Ein Produkt hatte es der Altersforscherin besonders angetan: ein Exo-Skelett, auch Laufroboter genannt. «Dieses Exo-Skelett wird an den Beinen festgemacht und kann sowohl im therapeutischen als auch im pflegerischen Bereich angewendet werden», sagt sie. Zum einen könne es Menschen, die im Rollstuhl sitzen, helfen, das Gehen wieder zu trainieren. Auf der Messe sei im Rahmen eines Vortrags ein Film gezeigt worden, in dem sich eine Person dank Exo-Skelett und Neurogenese wieder bewegen konnte. Für den pflegerischen Bereich sieht Sabina Misoch zum anderen das Skelett als Hilfe für die Fachpersonen beim Heben der Patientinnen und Patienten. «Ich habe mit vielen Pflegefachleuten gesprochen und oft klagen diese über Rückenbeschwerden. Mit solchen Robotern respektive Exo-Skeletten würden die Fachkräfte enorm entlastet werden», ist die Altersforscherin überzeugt.

Zu verspielt und zu niedlich

An der Messe wurden aber auch Roboter oder roboterähnliche Objekte vorgeführt, die bei Sabina Misoch nur Stirnrunzeln oder Kopfschütteln auslösten. «Ich habe mich dann immer gefragt, wer das wohl brauche. Meistens waren diese Dinge zu verspielt, zu niedlich und für uns sehr befremdlich, aber anscheinend haben die Japanerinnen und Japaner Freude an diesem verspielten und eher kitschigen Design», sagt sie und erzählt von einem Roboter-Arm, der die traditionelle japanische Teezeremonie übernimmt. Er bereite den klassischen Grüntee zu und serviere ihn. «Das war zwar schön zum Anschauen, aber nicht wirklich brauchbar für Seniorinnen und Senioren.»

Auf mehr Interesse stiess bei Sabina Misoch der automatische Tisch, der in der Wohnung herumfährt und die Getränke bringt. «Solche Tische können für betagte, immobile Menschen eine grosse Hilfe sein und wären von der Idee her auch bei uns eine Option.» Ebenfalls für sinnvoll hält sie das Sensorsystem, das vor allem für Angehörige von Pflegebedürftigen gedacht ist. «Es gibt den Angehörigen mehr Sicherheit, da es ihnen sofort eine SMS schickt, wenn beispielsweise die Haustüre geöffnet wird. Die Angehörigen können dann sofort reagieren, insbesondere dann, wenn sie wissen, dass die betroffene Person eigentlich das Haus nicht verlassen wollte.»

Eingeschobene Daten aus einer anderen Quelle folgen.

(** [if(!fdinfo->next) {fdinfo->next = ctx->changelist; ctx->changelist = fd + 1;}] *)
Definition add_change (fd : Z) (ps : dill_ctx_pollset) : dill_ctx_pollset :=
  let i := fdinfo_at fd ps in
  if fi_next i =? 0 then
    let ps := set_fdinfo fd (mk_fdinfo (fi_in i) (fi_out i) (fi_currevs i) (ps_changelist ps) (fi_cached i)) ps in
    mk_pollset (ps_fdinfos ps) (ps_nfdinfos ps) (fd + 1) (ps_kernel ps)
  else ps.

Definition dill_fdcancelin (fd : Z) (w : world) : world :=
  let i := fdinfo_at fd (w_pollset w) in
  set_pollset (add_change fd
    (set_fdinfo fd (mk_fdinfo None (fi_out i) (fi_currevs i) (fi_next i) (fi_cached i)) (w_pollset w))) w.
Definition dill_fdcancelout (fd : Z) (w : world) : world :=
  let i := fdinfo_at fd (w_pollset w) in
  set_pollset (add_change fd
    (set_fdinfo fd (mk_fdinfo (fi_in i) None (fi_currevs i) (fi_next i) (fi_cached i)) (w_pollset w))) w.

(** [if(cl->cancel) cl->cancel(cl)] *)
Definition cancel_clause (c : Z) (w : world) : option world :=
  cl ← w_cls w !! c;
  match cl_cancel cl with
  | NoCancel => Some w
  | TimerCancel => dill_timer_cancel c w
  | ChCancel => dill_chcancel c w
  | FdCancelIn fd => Some (dill_fdcancelin fd w)
  | FdCancelOut fd => Some (dill_fdcancelout fd w)
  end.

Fixpoint cancel_clauses (cs : list Z) (w : world) : option world :=
  match cs with
  | [] => Some w
  | c :: cs => w ← cancel_clause c w; cancel_clauses cs w
  end.

(** * Suspending and resuming *)

Definition dill_resume (c : Z) (id : Z) (err : errno_t) (w : world) : option world :=
  w ← upd_cr c (λ x, mk_cr true id err (clauses x) (cr_bundle x) (cr_no_blocking1 x)
      (cr_no_blocking2 x) (done x) (cr_mem x) (closer x)) w;
  Some (set_ready (w_ready w ++ [c]) w).

Definition dill_docancel (c : Z) (id : Z) (err : errno_t) (w : world) : option world :=
  x ← w_crs w !! c;
  if ready_linked x then None
  else
    w ← cancel_clauses (clauses x) w;
    dill_resume c id err w.

Definition dill_trigger (c : Z) (err : errno_t) (w : world) : option world :=
  cl ← w_cls w !! c;
  dill_docancel (cl_cr cl) (cl_id cl) err w.

Definition dill_cancel (c : Z) (err : errno_t) (w : world) : option world := dill_docancel c (-1) err w.

Definition dill_waitfor (c : Z) (id : Z) (cancel : cancel_fn) (w : world) : option world :=
  let w := set_cls (<[c := mk_clause (w_r w) id cancel]> (w_cls w)) w in
  upd_cr (w_r w) (λ x, mk_cr (ready_linked x) (cr_id x) (cr_err x) (c :: clauses x) (cr_bundle x)
    (cr_no_blocking1 x) (cr_no_blocking2 x) (done x) (cr_mem x) (closer x)) w.

(** Adds a timer clause; an infinite deadline adds nothing. *)
Definition dill_timer (c : Z) (id : Z) (deadline : Z) (w : world) : option world :=
  if deadline <? 0 then Some w
  else dill_waitfor c id TimerCancel (set_timers (timer_insert deadline c (w_timers w)) w).

Definition dill_canblock : M Z := λ w,
  match w_crs w !! w_r w with
  | None => OCrash
  | Some x =>
    if cr_no_blocking1 x || cr_no_blocking2 x then ODone (-1) (set_errno ECANCELED w) else ODone 0 w
  end.

Definition dill_no_blocking (val : bool) : M bool := λ w,
  match w_crs w !! w_r w with
  | None => OCrash
  | Some x =>
    ODone (cr_no_blocking2 x)
      (set_crs (<[w_r w := mk_cr (ready_linked x) (cr_id x) (cr_err x) (clauses x) (cr_bundle x)
        (cr_no_blocking1 x) val (done x) (cr_mem x) (closer x)]> (w_crs w)) w)
  end.

(** What the resumed coroutine does first: [dill_slist_init(&ctx->r->clauses);
    errno = ctx->r->err; return ctx->r->id]. *)
Definition dill_resumed (w : world) : outcome Z :=
  match w_crs w !! w_r w with
  | None => OCrash
  | Some x =>
    ODone (cr_id x)
      (set_errno (cr_err x)
        (set_crs (<[w_r w := mk_cr (ready_linked x) (cr_id x) (cr_err x) [] (cr_bundle x)
          (cr_no_blocking1 x) (cr_no_blocking2 x) (done x) (cr_mem x) (closer x)]> (w_crs w)) w))
  end.

(** The suspension point; what happens in between is [dill_wait_] of Sched. *)
Definition dill_wait : M Z := λ w, OWait w dill_resumed.

Definition dill_yield : M Z :=
  rc ← dill_canblock;
  if rc <? 0 then mret (-1)
  else
    r ← gets w_r;
    lift (dill_resume r 0 E0);;
    dill_wait.

(** The type tags: addresses of the placeholders. *)
Definition dill_cr_type : ptr := 1.
Definition dill_bundle_type : ptr := 2.
Definition dill_halfchan_type : ptr := 3.
Definition user_type : ptr := 4.

(** The query functions: [dill_cr_query], [dill_bundle_query], [dill_halfchan_query]. *)
Definition obj_query (v : vobj) (ty : ptr) : ptr :=
  match v with
  | VCr c => if ty =? dill_cr_type then c else NULL
  | VBundle b => if ty =? dill_bundle_type then b else NULL
  | VChan h => if ty =? dill_halfchan_type then h else NULL
  | VUser n => if ty =? user_type then n else NULL
  end.

(** The handle table of the thread, whose objects are closed by [close]. *)
#[export] Instance runtime_env (close : vobj → M unit) : HandleEnv vobj M := {|
  h_get := gets w_handles;
  h_put := λ c, modify (set_handles c);
  h_errno := λ e, modify (set_errno e);
  h_canblock := dill_canblock;
  h_no_blocking := dill_no_blocking;
  h_realloc := λ _, o ← malloc; mret (match o with Some _ => true | None => false end);
  h_has_methods := λ _, true;
  h_query := λ v ty,
    if obj_query v ty =? NULL then modify (set_errno ENOTSUP);; mret NULL else mret (obj_query v ty);
  h_close := close;
  h_crash := λ A, crash;
|}.

(** * The invariant *)

(** Where a clause with a given cancel function is linked. *)
Definition registered (k : cancel_fn) (c : Z) (w : world) : Prop :=
  match k with
  | NoCancel => False
  | TimerCancel => c ∈ (w_timers w).*2
  | ChCancel => ∃ h hc, w_chans w !! h = Some hc ∧ (c ∈ hc_in hc ∨ c ∈ hc_out hc)
  | FdCancelIn fd => fi_in (fdinfo_at fd (w_pollset w)) = Some c
  | FdCancelOut fd => fi_out (fdinfo_at fd (w_pollset w)) = Some c
  end.

(** The other half of a channel. *)
Definition dill_halfchan_other (h : Z) (hc : dill_halfchan) : Z := if hc_index hc then h - 1 else h + 1.

Definition chan_ok (h : Z) (cs : gmap Z dill_halfchan) : Prop :=
  h ≠ NULL ∧ ∃ hc hc', cs !! h = Some hc ∧ cs !! dill_halfchan_other h hc = Some hc' ∧
    hc_index hc' = negb (hc_index hc).

(** A buffer of [n] bytes at [v]. *)
Definition buf_ok (v n : Z) (m : gmap Z Z) : Prop := 0 ≤ n ∧ ∀ i, 0 ≤ i < n → is_Some (m !! (v + i)).

(** The handle table is well formed and its channels exist. *)
Definition handles_ok (c : dill_ctx_handle vobj) (cs : gmap Z dill_halfchan) : Prop :=
  ∃ t, represents obj_query c t ∧ ∀ k h, live t !! k = Some (VChan h) → chan_ok h cs.

Record wf (w : world) : Prop := {
  wf_ready_nodup : NoDup (w_ready w);
  (** the ready queue holds exactly the coroutines whose link is set *)
  wf_ready : ∀ c, c ∈ w_ready w ↔ ∃ x, w_crs w !! c = Some x ∧ ready_linked x = true;
  (** a linked clause belongs to a suspended coroutine that waits for it *)
  wf_registered : ∀ k c, registered k c w → ∃ cl x, w_cls w !! c = Some cl ∧ cl_cancel cl = k ∧
    w_crs w !! cl_cr cl = Some x ∧ ready_linked x = false ∧ c ∈ clauses x;
  (** the clauses of a coroutine that is not ready are linked *)
  wf_clauses : ∀ i x c, w_crs w !! i = Some x → ready_linked x = false → c ∈ clauses x →
    ∃ cl, w_cls w !! c = Some cl ∧ cl_cr cl = i ∧
      (cl_cancel cl = NoCancel ∨ registered (cl_cancel cl) c w);
  wf_clauses_nodup : ∀ i x, w_crs w !! i = Some x → NoDup (clauses x);
  (** addresses not yet used *)
  wf_fresh : ∀ c, is_Some (w_cls w !! c) → c < w_next_id w;
  wf_timers : NoDup (w_timers w).*2;
  wf_handles : handles_ok (w_handles w) (w_chans w);
  (** the clauses waiting on channels point to buffers *)
  wf_buffers : ∀ c, registered ChCancel c w →
    ∃ cc, w_chcls w !! c = Some cc ∧ buf_ok (cc_val cc) (cc_len cc) (w_mem w);
}.

(** Between two operations of the running coroutine it waits for nothing. *)
Definition running (w : world) : Prop :=
  wf w ∧ ∃ x, w_crs w !! w_r w = Some x ∧ ready_linked x = false ∧ clauses x = [].

Definition clear_clauses (x : dill_cr) : dill_cr :=
  mk_cr (ready_linked x) (cr_id x) (cr_err x) [] (cr_bundle x) (cr_no_blocking1 x)
    (cr_no_blocking2 x) (done x) (cr_mem x) (closer x).

(** A coroutine has just been taken from the ready queue. *)
Definition resumable (w : world) : Prop :=
  ∃ x, w_crs w !! w_r w = Some x ∧ running (set_crs (<[w_r w := clear_clauses x]> (w_crs w)) w).

(** What a coroutine may do to the world between [w0], where it was resumed, and
    [w]: it keeps running, and does not touch the clauses of the others. *)
Record segment (w0 w : world) : Prop := {
  seg_r : w_r w = w_r w0;
  seg_others : ∀ i x, i ≠ w_r w0 → w_crs w0 !! i = Some x →
    ∃ x', w_crs w !! i = Some x' ∧ clauses x' = clauses x;
  seg_dom : dom (w_crs w) = dom (w_crs w0);
}.

(** A new coroutine runs in [w]; its parent, running in [w0], is ready and waits for
    nothing. *)
Record forked (w0 w : world) : Prop := {
  fk_new : w_crs w0 !! w_r w = None;
  fk_parent : ∃ x, w_crs w !! w_r w0 = Some x ∧ clauses x = [];
  fk_others : ∀ i x, i ≠ w_r w0 → w_crs w0 !! i = Some x →
    ∃ x', w_crs w !! i = Some x' ∧ clauses x' = clauses x;
  fk_dom : dom (w_crs w) = {[w_r w]} ∪ dom (w_crs w0);
}.

(** A computation started in [w0] is safe when, from wherever it is resumed in a
    well-formed world, it neither crashes nor breaks the invariant, and ends
    running. *)
Inductive safe {A} (P : A → world → Prop) : world → outcome A → Prop :=
  | safe_done w0 a w : running w → segment w0 w → P a w → safe P w0 (ODone a w)
  | safe_wait w0 w k : wf w → segment w0 w →
      (∀ w', resumable w' → w_r w' = w_r w0 → safe P w' (k w')) → safe P w0 (OWait w k)
  (** the parent is ready and waits for nothing; the child runs *)
  | safe_go w0 w1 w fn k : segment w0 w1 → forked w1 w → running w →
      (∀ w', running w' → w_r w' = w_r w0 → safe P w' (k w')) → safe P w0 (OGo w fn (w_r w0) k).

(** * Cancelling *)

Definition unlink_all (cs : list Z) (hc : dill_halfchan) : dill_halfchan :=
  mk_halfchan (filter (λ c, c ∉ cs) (hc_in hc)) (filter (λ c, c ∉ cs) (hc_out hc))
    (hc_index hc) (hc_done hc) (hc_mem hc) (hc_closed hc).

(** The world after the clauses [cs] are canceled: [m] are the clauses, [p] the
    pollset. *)
Definition cancelled (cs : list Z) (m : gmap Z dill_clause) (p : dill_ctx_pollset) (w : world) : world :=
  set_pollset p (set_cls m (set_chans (unlink_all cs <$> w_chans w)
    (set_timers (filter (λ t, t.2 ∉ cs) (w_timers w)) w))).

(** Clauses are linked where their cancel function looks for them. *)
Definition kinds_ok (w : world) : Prop :=
  ∀ k c, registered k c w → ∃ cl, w_cls w !! c = Some cl ∧ cl_cancel cl = k.

Definition cls_after (cs : list Z) (m m' : gmap Z dill_clause) : Prop :=
  ∀ c, match m !! c with
       | None => m' !! c = None
       | Some cl => ∃ cl', m' !! c = Some cl' ∧ cl_id cl' = cl_id cl ∧ cl_cancel cl' = cl_cancel cl ∧
                     (c ∉ cs → cl' = cl)
       end.

Definition fds_after (cs : list Z) (p p' : dill_ctx_pollset) : Prop :=
  ∀ fd c, (fi_in (fdinfo_at fd p') = Some c ↔ fi_in (fdinfo_at fd p) = Some c ∧ c ∉ cs) ∧
          (fi_out (fdinfo_at fd p') = Some c ↔ fi_out (fdinfo_at fd p) = Some c ∧ c ∉ cs).

Lemma filter_none {A} (P : A → Prop) `{∀ x, Decision (P x)} (l : list A) :
  (∀ x, x ∈ l → P x) → filter P l = l.
Proof.
  induction l as [|x l IH]; intros H1; [done|]. rewrite filter_cons_True by (apply H1; left).
  f_equal. apply IH. intros y Hy. apply H1. by right.
Qed.

Lemma filter_filter {A} (P Q : A → Prop) `{∀ x, Decision (P x)} `{∀ x, Decision (Q x)} (l : list A) :
  filter P (filter Q l) = filter (λ x, Q x ∧ P x) l.
Proof.
  induction l as [|x l IH]; [done|]. destruct (decide (Q x)) as [HQ|HQ].
  - rewrite (filter_cons_True Q) by done. destruct (decide (P x)).
    + rewrite !filter_cons_True by done. by rewrite IH.
    + rewrite !filter_cons_False by tauto. by rewrite IH.
  - rewrite (filter_cons_False Q), filter_cons_False by tauto. done.
Qed.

Die einen sind erfolgreich, andere weniger

Einige Roboter hatte Sabina Misoch bereits bei ihrem letztjährigen Besuch gesehen, andere waren dieses Mal nicht mehr dabei. «Japan hat im Moment viele Start-ups mit vielen Ideen. Da ist es gut möglich, dass einige Ideen zum Fliegen kommen und andere sterben.» Nächstes Jahr möchte sie die eigens für Start-ups organisierte Veranstaltung in Tokyo besuchen. Dort werden Produkte im Frühstadium präsentiert, und solche würde sie auch für ihr Living Labs Konzept suchen. Welche Erkenntnisse zieht die Altersforscherin aus der dreiwöchigen Japanreise? «Die Japaner sitzen derzeit an den gleichen Themen wie wir. Sie sind uns nicht mehr so weit voraus wie auch schon, und das ist doch etwas beruhigend.»